Wapiti Does not produce report for each path scanned
Kundan8000 opened this issue · 1 comments
I'm running this command
wapiti -u https://juice-shop.herokuapp.com/ -v2 -o reports.json -f json --scope folderit's scanning all the available paths eg. https://domain/foo1, https://domain/foo2 but it's generating reports for only / path.
Example:
{
"vulnerabilities": {
"Content Security Policy Configuration": [
{
"method": "GET",
"path": "/",
"info": "CSP is not set",
"level": 1,
"parameter": "",
"http_request": "GET / HTTP/1.1\nHost: juice-shop.herokuapp.com",
"curl_command": "curl \"https://juice-shop.herokuapp.com/\""
}
],
"HTTP Secure Headers": [
{
"method": "GET",
"path": "/",
"info": "X-XSS-Protection is not set",
"level": 1,
"parameter": "",
"http_request": "GET / HTTP/1.1\nHost: juice-shop.herokuapp.com",
"curl_command": "curl \"https://juice-shop.herokuapp.com/\""
}
]
}
}I want to get reports of vulnerabilities for each path available on given domain.
Example:
{
"vulnerabilities": {
"Content Security Policy Configuration": [
{
"method": "GET",
"path": "/"
},
{
"method": "GET",
"path": "/home"
}
],
"HTTP Secure Headers": [
{
"method": "GET",
"path": "/contact"
},
{
"method": "GET",
"path": "/contact/success"
}
]
}
}Indeed it is the current behavior of several modules like that.

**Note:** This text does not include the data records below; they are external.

(** * MCP server manager: a shallow embedding of [backend/mcp_manager.py]

    The development follows the Python module top-down:
    - the Python values the module handles (decoded JSON, [dict], [str]);
    - [MCPServer]: one stdio session with its pending-request table, its
      reader loop and the request/response correlation;
    - [MCPManager]: the registry of sessions, catalogue aggregation and
      routing by qualified tool name;
    - [Main]: the lifecycle hooks and the two endpoints of [backend/main.py]
      that use the manager.

    Coroutines are modelled by explicit state passing.  What the child
    process and the event loop do (lines arriving on stdout, a failing
    [drain()], the [wait_for] timer, the lines read between its firing and
    the resumption of the caller) is an explicit input of every operation,
    so each operation is a total, executable function.  A method
    is first run from its first statement to its return ([MCPServer],
    [MCPManager]); [Loop] then runs the same statements event by event, with
    several calls suspended at once. *)

From Stdlib Require Import String Ascii List ZArith Bool Lia Floats FinFun.
Import ListNotations.
Open Scope string_scope.
Open Scope list_scope.


(** ** Exceptions and results *)

(** The exception classes the module can raise or meet. *)
Inductive exn : Type :=
| Exception (msg : string)          (* raise Exception(...) *)
| FileNotFoundError (msg : string)  (* raise FileNotFoundError(...) *)
| KeyError (key : string)           (* d[key], del d[key] on a missing key *)
| TypeError                         (* subscript / iteration / join on a wrong type *)
| AttributeError                    (* .get / .copy / .items on a value without it *)
| ValueError                        (* unpacking, readline over the stream limit *)
| UnicodeDecodeError                (* bytes.decode() *)
| InvalidStateError                 (* Future.set_result on a settled future *)
| OSError (msg : string).           (* the operating system refuses: spawn, pipe, signal *)

Inductive result (A : Type) : Type :=
| Ok (a : A)
| Raise (e : exn).
Arguments Ok {A} a.
Arguments Raise {A} e.
(** X2.  [ask_question] never raises: it answers every request with
    status 200, 400 or 500.  Unless the status is 200 the history file is
    left as it was; with status 200 it holds a list of at most 50 records
    that ends with a new one. *)
Theorem ask_question_status (get_json : result json) (w : World) :
  exists r,
    fst (ask_question get_json w) = Ok r
    /\ (status r = 200%nat \/ status r = 400%nat \/ status r = 500%nat)
    /\ (status r <> 200%nat ->
        history_file (snd (ask_question get_json w)) = history_file w)
    /\ (status r = 200%nat ->
        exists older q a,
          history_file (snd (ask_question get_json w))
          = Some (JArr (older ++ [history_record (clock w) q a]))
          /\ (List.length older < 50)%nat).
Proof.
  rewrite ask_question_validate.
  destruct (validate get_json) as [r | u] eqn:Hv.
  - exists r. cbn [fst snd]. split; [reflexivity|].
    destruct (validate_inl_status _ _ Hv) as [H | H]; rewrite H;
      (split; [auto|]); (split; [reflexivity | discriminate]).
  - rewrite answer_path_cases.
    destruct (find_best_answer w u) as [[a c] | e].
    + destruct (history_is_list w).
      * eexists. cbn [fst snd]. split; [reflexivity|].
        split; [left; reflexivity|]. split; [intros H; now elim H|].
        intros _. exists (last_n 49 (history_list w)), u, a.
        split; [reflexivity|]. rewrite length_last_n. lia.
      * exists error_500. cbn [fst snd]. split; [reflexivity|].
        split; [auto|]. split; [reflexivity | discriminate].
    + exists error_500. cbn [fst snd]. split; [reflexivity|].
      split; [auto|]. split; [reflexivity | discriminate].
Qed.

(** X3.  While the model is not loaded (the server started without the
    [__main__] block), [find_best_answer] raises on the missing
    [encode], and every request with a usable question is answered 500;
    nothing is written to the history. *)
Theorem ask_question_without_model (w : World) (fields : list (string * json))
        (s : string) :
  model w = None ->
  lookup "question" fields = Some (JStr s) ->
  strip s <> "" ->
  find_best_answer w (strip s) = Raise AttributeError
  /\ ask_question (Ok (JObj fields)) w = (Ok error_500, w).
Proof.
  intros Hm Hl Hs.
  assert (Hf : find_best_answer w (strip s) = Raise AttributeError).
  { unfold find_best_answer, best_match. rewrite Hm. reflexivity. }
  split; [exact Hf|].
  rewrite ask_question_validate, (validate_object fields s Hl Hs).
  rewrite answer_path_cases, Hf. reflexivity.
Qed.

(** ** [GET /history] and [GET /health] *)

Lemma get_chat_history_world (w : World) : snd (get_chat_history w) = w.
Proof.
  unfold get_chat_history, try_except, bind, get, lift, ret.
  destruct (history_file w) as [h|]; [|reflexivity].
  destruct (len h) as [n | e]; [|reflexivity].
  destruct (10 <? n)%nat; [|reflexivity].
  destruct (slice_last 10 h); reflexivity.
Qed.

Lemma get_chat_history_list (w : World) (l : list json) :
  history_file w = Some (JArr l) ->
  get_chat_history w
  = (Ok (jsonify (JObj [("history", JArr (last_n 10 l))])), w).
Proof.
  intros Hh. unfold get_chat_history, try_except, bind, get, lift, ret.
  rewrite Hh. cbn [len].
  destruct (10 <? List.length l)%nat eqn:Hn; cbn [slice_last].
  - reflexivity.
  - apply Nat.ltb_ge in Hn. rewrite (last_n_all 10 l Hn). reflexivity.
Qed.

(** X4.  On a history file that holds a list, [get_chat_history]
    answers 200 with the last ten records in their order (all of them
    when there are at most ten), and changes nothing. *)
Theorem get_chat_history_last_10 (w : World) (l : list json) :
  history_file w = Some (JArr l) ->
  get_chat_history w
  = (Ok (jsonify (JObj [("history", JArr (last_n 10 l))])), w)
  /\ List.length (last_n 10 l) = Nat.min 10 (List.length l)
  /\ exists older, l = older ++ last_n 10 l.
Proof.
  intros Hh. split; [|split].
  - apply (get_chat_history_list w l Hh).
  - apply length_last_n.
  - exists (firstn (List.length l - 10) l). unfold last_n.
    symmetry. apply firstn_skipn.
Qed.

(** X5.  [get_chat_history] never raises and never changes the world:
    whatever the history file holds, the answer has status 200 and a
    ['history'] field, which is the empty list when the file is missing
    and when its content has no length or cannot be sliced. *)
Theorem get_chat_history_read_only (w : World) :
  exists r h,
    get_chat_history w = (Ok r, w)
    /\ status r = 200%nat
    /\ field "history" r = Some h
    /\ (history_file w = None -> h = JArr [])
    /\ (forall v, history_file w = Some v ->
                  (len v = Raise TypeError
                   \/ exists fields, v = JObj fields
                                     /\ (10 < List.length fields)%nat) ->
                  h = JArr [] /\ exists msg, field "error" r = Some (JStr msg)).
Proof.
  unfold get_chat_history, try_except, bind, get, lift, ret.
  destruct (history_file w) as [v|].
  - destruct (len v) as [n | e] eqn:Hlen.
    + destruct (10 <? n)%nat eqn:Hn.
      * destruct (slice_last 10 v) as [recent | e] eqn:Hs.
        -- exists (jsonify (JObj [("history", recent)])), recent.
           do 3 (split; [reflexivity|]). split; [discriminate|].
           intros v' [= <-] [Hraise | (fields & -> & _)];
             [rewrite Hlen in Hraise | ]; discriminate.
        -- eexists. exists (JArr []).
           do 3 (split; [reflexivity|]). split; [discriminate|].
           intros _ _ _. split; [reflexivity | eexists; reflexivity].
      * exists (jsonify (JObj [("history", v)])), v.
        do 3 (split; [reflexivity|]). split; [discriminate|].
        intros v' [= <-] [Hraise | (fields & -> & Hlt)].
        -- rewrite Hlen in Hraise. discriminate.
        -- injection Hlen as <-. apply Nat.ltb_ge in Hn. lia.
    + eexists. exists (JArr []).
      do 3 (split; [reflexivity|]). split; [discriminate|].
      intros _ _ _. split; [reflexivity | eexists; reflexivity].
  - eexists. exists (JArr []).
    do 3 (split; [reflexivity|]). split; [reflexivity | discriminate].
Qed.

(** ** The history across requests *)

Lemma handle_world_cases (r : Request) (w : World) :
  snd (handle r w) = w
  \/ (history_is_list w = false /\ snd (handle r w) = tick w)
  \/ (history_is_list w = true
      /\ exists q a,
           snd (handle r w)
           = tick (set_history_file (tick w)
                     (JArr (last_n 49 (history_list w)
                            ++ [history_record (clock w) q a])))).
Proof.
  destruct r as [get_json | |]; cbn [handle].
  - rewrite ask_question_validate.
    destruct (validate get_json) as [r | u]; [left; reflexivity|].
    rewrite answer_path_cases.
    destruct (find_best_answer w u) as [[a c] | e]; [|left; reflexivity].
    destruct (history_is_list w) eqn:Hl.
    + right. right. split; [reflexivity|]. exists u, a. reflexivity.
    + right. left. split; reflexivity.
  - left. apply get_chat_history_world.
  - left. reflexivity.
Qed.

(** No request changes whether the history is a list. *)
Lemma history_is_list_handle (r : Request) (w : World) :
  history_is_list (snd (handle r w)) = history_is_list w.
Proof.
  destruct (handle_world_cases r w) as [-> | [[Hl ->] | [Hl (q & a & ->)]]].
  - reflexivity.
  - reflexivity.
  - rewrite Hl. reflexivity.
Qed.

Lemma history_is_list_serve (rs : list Request) (w : World) :
  history_is_list (serve rs w) = history_is_list w.
Proof.
  revert w. induction rs as [|r rs IH]; intros w; cbn [serve].
  - reflexivity.
  - rewrite IH. apply history_is_list_handle.
Qed.

(** A history that is not a list is never written. *)
Lemma history_file_serve_not_list (rs : list Request) (w : World) :
  history_is_list w = false -> history_file (serve rs w) = history_file w.
Proof.
  revert w. induction rs as [|r rs IH]; intros w Hl; cbn [serve].
  - reflexivity.
  - rewrite IH by (rewrite history_is_list_handle; exact Hl).
    destruct (handle_world_cases r w) as [-> | [[_ ->] | [Hl' _]]].
    + reflexivity.
    + reflexivity.
    + congruence.
Qed.
Lemma align_loop_retarget (a : t) (acc : Vector.t) (sens : list Sensor.t)
      (elements : list t) :
  forall sum count,
    align_loop (retarget a acc sens) elements sum count
    = align_loop a elements sum count.
Proof.
  induction elements as [|element rest IH]; intros sum count; [reflexivity|].
  cbn [align_loop].
  change (same_kind_other (retarget a acc sens) element)
    with (same_kind_other a element).
  change (location (retarget a acc sens)) with (location a).
  change (width (retarget a acc sens)) with (width a).
  destruct (num_gt _ 0 && num_lt _ (width a * 2)); [|apply IH].
  destruct (same_kind_other a element); apply IH.
Qed.

Lemma cohesion_loop_retarget (a : t) (acc : Vector.t) (sens : list Sensor.t)
      (elements : list t) :
  forall sum count,
    cohesion_loop (retarget a acc sens) elements sum count
    = cohesion_loop a elements sum count.
Proof.
  induction elements as [|element rest IH]; intros sum count; [reflexivity|].
  cbn [cohesion_loop].
  change (same_kind_other (retarget a acc sens) element)
    with (same_kind_other a element).
  change (location (retarget a acc sens)) with (location a).
  destruct (num_gt _ 0 && num_lt _ 10); [|apply IH].
  destruct (same_kind_other a element); apply IH.
Qed.

Lemma separate_frame (a a' : t) (elements : list t) :
  frame a a' -> separate a' elements = separate a elements.
Proof.
  intros (acc & sens & -> & _). unfold separate.
  rewrite separate_loop_retarget. reflexivity.
Qed.

Lemma align_frame (a a' : t) (elements : list t) :
  frame a a' -> align a' elements = align a elements.
Proof.
  intros (acc & sens & -> & _). unfold align.
  rewrite align_loop_retarget. reflexivity.
Qed.

Lemma cohesion_frame (a a' : t) (elements : list t) :
  frame a a' -> cohesion a' elements = cohesion a elements.
Proof.
  intros (acc & sens & -> & _). unfold cohesion.
  rewrite cohesion_loop_retarget. reflexivity.
Qed.

Lemma motor_log_frame (a a' : t) : frame a a' -> motor_log a' = motor_log a.
Proof.
  intros F. unfold motor_log. rewrite (frame_anySensorActivated a a' F).
  destruct F as (acc & sens & -> & _). reflexivity.
Qed.

Lemma seek_log_frame (a a' : t) : frame a a' -> seek_log a' = seek_log a.
Proof. intros (acc & sens & -> & _). reflexivity. Qed.

Lemma flow_log_frame (a a' : t) : frame a a' -> flow_log a' = flow_log a.
Proof. intros (acc & sens & -> & _). reflexivity. Qed.
(* ===== verification/Prelude.v ===== *)
(** * ffead-cpp, verified

    ffead-cpp is a web application server: it accepts connections, speaks HTTP/1.1,
    HTTP/2 and WebSocket on them, hands requests to the controllers of an application and
    sends back what they answer.  This development models the way of a request from the bytes
    of a connection to the bytes of the answer, the thread pools it runs on, and the services
    beside it: the caches, the serializers, the jobs and the helpers these rest on.  Paths
    are under [src/src/modules/], those of [framework/] under [src/src/].

    ** The parts, and where they are

    Foundations:
    - [Prelude], this file: outcomes, byte strings, machine integers, tactics.
    - [ByteCodec]: the integer and byte string conversions of [common/CommonUtils.cpp].
    - [StdMap], [StdString]: what the sources use of [std::map], [std::string] and C.
    - [StringUtil], [CastUtil], [TextCoding], [RegexUtil]: [common/StringUtil.cpp],
      [CastUtil.h], the codings of [CryptoHandler.cpp] and [hescape.cpp], [RegexUtil.cpp].
    - [Bigint], [Dates]: [common/Bigint.cpp], [common/Date.cpp].

    Connections and protocols:
    - [Http2Frames], [Http2Wire], [Http2Types]: the frame classes of
      [http/http20/Http2*Frame], and framing on the wire in [Http2Handler.cpp].
    - [HpackNumber], [Huffman], [Hpack]: header compression, [Http2HPACKContext.cpp].
    - [Http2Stream], [Http2Handler]: the stream state machine and the HTTP/2 connection with
      its flow control, [Http2StreamHandler.cpp], [Http2Handler.cpp].
    - [WebSocket]: [http/http11/Http11WebSocket*].
    - [Sockets]: [BaseSocket] and [SocketInterface] of [server-util/SocketInterface.cpp],
      and the output queue of [Http11Socket] in [server-util/RequestHandler2.cpp].
    - [Http1Parser], [Http11], [Http11Server]: the head parser
      [common/picohttpparser_fcp.cpp], reading requests off a connection
      ([http/http11/Http11Handler.cpp], [http/HttpServiceHandler.cpp]), and the connection of
      the multi-request server, which composes [Sockets], [Http11], the service and
      [HttpResponse].

    Requests and what becomes of them:
    - [HttpRequest], [WebRequest], [Multipart], [Forms], [RequestBuilder], [HttpResponse],
      [Cors]: the objects of [http/], parameters, forms and uploads, requests made of HTTP/2
      headers, answers from files, cross-origin requests.
    - [Routing], [Rest], [Security], [Service]: [framework/ConfigurationData.cpp],
      [ControllerHandler.cpp], [SecurityHandler.cpp], [FilterHandler.cpp],
      [FileAuthController.cpp], [ServiceTask.cpp].

    Beside them:
    - [MemoryCache]: the cache of [cache/memory/MemoryCacheImpl.cpp].
    - [CacheMap], [DistoCache], [DistoClient]: the distributed cache of [distocache/], its
      store, its server and its client with [client-util/Client.cpp].
    - [Json], [Amef], [Element], [SimpleXmlParser]: JSON ([common/JSONUtil.cpp]), the binary
      encoding of [serialization/binary/], XML documents and their parser.
    - [QueryBuilder]: queries built from clauses, the mapping of classes to tables and the SQL
      text with its parameters, of [sdorm/] and [sdorm/sql/SQLDataSourceImpl.cpp].
    - [CronTimer]: cron expressions and jobs, [jobs/].
    - [Tasks], [PoolThread], [ThreadPool], [WorkerPool]: the thread pools of [threads/]: tasks
      and the pool they wait in, the worker that serves connections, the choice of a worker,
      and the workers of priority and scheduled pools.

    A state of the code is a record with the members of its class; an operation is a
    definition with the name of the function it models; a C++ exception, undefined
    behaviour and a loop that does not end are the outcomes [Throw], [Undefined] and
    [Out_of_fuel].  Where threads meet, a step relation takes what no other thread can see
    half of as one step.

    ** What the theorems show

    - Reading does not depend on how the bytes arrive: [receive_reassembles] for HTTP/2
      frames, [http1_requests_reassemble] for HTTP/1 requests, [websocket_frame_waits].
    - Writing and reading are inverse: [hpack_roundtrip], [huffman_roundtrip],
      [frame_payload_roundtrip], [request_head_roundtrip], [websocket_message_roundtrip],
      [small_file_reaches_client], [json_roundtrip], [amef_roundtrip], [xml_roundtrip],
      [bigint_text_roundtrip], [session_roundtrip], [date_days_roundtrip], and others.
    - The connections do what they promise: [connection_answers_everything] and
      [connection_answers_in_order] (every pipelined request is answered, in order, under
      partial writes), [response_reaches_peer], [outbuf_is_fifo], [large_file_chunked].
    - The workers do: [tasks_run_once], [all_tasks_run], [tasks_run_in_order],
      [priority_tasks_run_once]; a connection keeps its worker and the load is even
      ([connections_keep_worker]), also when many threads submit ([counter_bounds]).
    - The state stays well formed: [reachable_streams_ok], [received_frames_typed]; and
      contracts are met: [cache_refines_lru], [cachemap_refines] and [remote_calls] relate
      the caches to lists and maps, [rest_lookup] the search for a function to its
      specification.
    - Optimised code equals its reference: [hesc_is_reference], [encodeHuffman_bits],
      [header_block_fragmentation], [comparisons_chronological].
    - Requests find what they should: [url_patterns], [public_files],
      [multipart_fields_stored], [form_fields_stored], [children_found]; the places of a
      query get their values ([parameters_match_places], [mapped_both_ways]); jobs run when
      they are due ([job_runs_when_due], [expression_reads]).
    - Security: [cors_grants_only_listed], [sanitized_is_safe], and what the code leaves
      open: [secured_paths_stay_open].
    - Loops end: [drain_terminates], [request_parser_terminates], [json_parser_terminates];
      or do not: [xml_parser_diverges].
    - Where the code goes wrong, theorems say how: errors and divergences of HPACK,
      WebSocket, the caches, sockets, CORS, regular expressions and dates;
      [http2_requests_fail], [every_minute_stops], [scheduled_tasks_never_run],
      [idle_pool_never_joins], [stop_is_unsafe], [conditions_in_a_row].

    ** Interfaces

    What a part uses of another, or of code outside, is a class: [HttpRequestOps] and
    [HttpResponseOps] (the request and response objects as HTTP/2 uses them),
    [Environment] (clock, MIME types, file times, compressors), [LongDouble]
    ([long double] and its formatting), [Regex], [ConcurrentQueue] (the queue of a worker);
    the compiled controllers are arguments.  Laws are separate classes
    ([LongDoubleExact], [RegexLaws], [OneProducer]); every theorem that uses them has a
    concrete instance beside it.  The theorems about the client of the distributed cache
    are about any exchange of messages that gives the server's reply.  The kernel is a list
    of answers to [send] and [recv]; the clock is an argument, a reading for each time the
    code asks.

    ** Fuel

    Loops whose recursion is not structural carry fuel, and a lemma says that what the
    operation passes is enough: [drain] one step per byte and one more; [decode] and the
    Huffman decoder the length of the input; [parse_headers_fcp], [search] and
    [replaceAll] one round per byte and one more; [read_task] and [handle] one request
    per byte and one more; [clean] one round per entry; [remaining_loop] one round per
    chunk and two more; JSON, XML, their helpers and AMEF packets the length of the text and
    one more; [groups] of [Bigint] one round per digit; the HTML escaper's [grow] doubles;
    [print_number] 64 digits.  [writeTo], [readFrom], [recv_all] and the loop of a job
    recurse on the answers of the kernel and the readings of the clock.

    ** Not modelled

    TLS, io_uring and the event loops (system calls); reflection and the code it generates,
    templates and the interpreter, whose work is in the generated classes; database drivers
    and the statements that store objects, clients of remote services and search engines,
    which are sequences of calls into their libraries; CSV and property files and the reading of the configuration (files);
    decimals and everything in floating point beside [long double] counters, so the elapsed
    times of timers too; plug-in strings; the SSE variants of the parsers; [strftime] and
    [strptime]; and vendored libraries.  Threads share state in [PoolThread], [WorkerPool],
    [ThreadPool] and [Rest]; elsewhere an operation runs with its lock held, and locks
    that stay taken are followed as part of the state. *)

From Stdlib Require Export ZArith Lia.
From stdpp Require Export base tactics numbers option list gmap strings.
From Stdlib Require Import Ascii.
(* ===== verification/CastUtil.v ===== *)
(** * CastUtil

    Conversions of text to numbers ([common/CastUtil.h]) beside [toInt], which is in
    [StdString]. *)

From S2P Require Import Prelude StdString StringUtil.

(** ** Whole numbers *)

(** [toShort], [toInt], [toLong] and their unsigned versions, for a width. *)
Definition to_signed (w : Z) (v : bytes) : outcome Z :=
  if bool_decide (v = [48]) then Ret 0
  else let i := wraps w (strtol 10 v) in if i =? 0 then Throw Runtime_error else Ret i.
Definition to_unsigned (w : Z) (v : bytes) : outcome Z :=
  if bool_decide (v = [48]) then Ret 0
  else let i := wrapu w (strtol 10 v) in if i =? 0 then Throw Runtime_error else Ret i.
(** [sscanf] of a decimal number: white space, a sign, digits; what does not fit is undefined. *)
Definition scan_number (lo hi : Z) (v : bytes) : outcome Z :=
  let s := skip_while isspace (c_string v) in
  let '(neg, s) := match s with
                   | c :: s' => if c =? 45 then (true, s') else if c =? 43 then (false, s') else (false, s)
                   | [] => (false, s)
                   end in
  match s with
  | c :: _ =>
      if digit_value c <? 10 then
        let n := read_digits 10 s 0 in
        let n := if (neg : bool) then - n else n in
        if (lo <=? n) && (n <=? hi) then Ret n else Undefined
      else Throw Runtime_error
  | [] => Throw Runtime_error
  end.
Definition toLonglong (v : bytes) : outcome Z := scan_number (- 2 ^ 63) (2 ^ 63 - 1) v.
Definition toULonglong (v : bytes) : outcome Z := n ← scan_number (- (2 ^ 64 - 1)) (2 ^ 64 - 1) v; Ret (wrapu 64 n).
(** ** Booleans *)

Definition toBool (v : bytes) : outcome bool :=
  let l := toLower v in
  if bool_decide (l = str "true") || bool_decide (l = str "1") then Ret true
  else if bool_decide (l = str "false") || bool_decide (l = str "0") then Ret false
  else Throw Runtime_error.

(** ** Floating point numbers *)

(** [toFloat] and [toDouble]; [strtod] is the conversion of the C library, in whatever
    unit its caller keeps the numbers. *)
Section floats.
Variable strtod : bytes → Z.

Definition nonzero_float (v : bytes) : outcome Z := let f := strtod v in if f =? 0 then Throw Runtime_error else Ret f.
Definition only_zeros (v : bytes) : bool := forallb (λ c, memb c [46; 48]) v.
Definition toFloat (v : bytes) : outcome Z :=
  c ← at_ v 0;
  if (c =? 48) || prefixb (str "+0") v || prefixb (str "-0") v then
    dots ← countOccurrences v [46];
    if 1 <? dots then Throw Runtime_error
    else if c =? 48 then if only_zeros v then Ret 0 else nonzero_float v
    else if only_zeros (drop 1 v) then Ret 0 else nonzero_float (drop 1 v)
  else nonzero_float v.
End floats.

It will certainly be reconsidered when a passive module system would be integrated to Wapiti.
It brings one question however: after how many of those findings should we stop displaying them?
Most closed-source et cloud based solution will print a few then indicate "X more found", this is certainly the way to go as having thousands of entries of the same type can be annoying.
How much is enough ? 50 maybe ?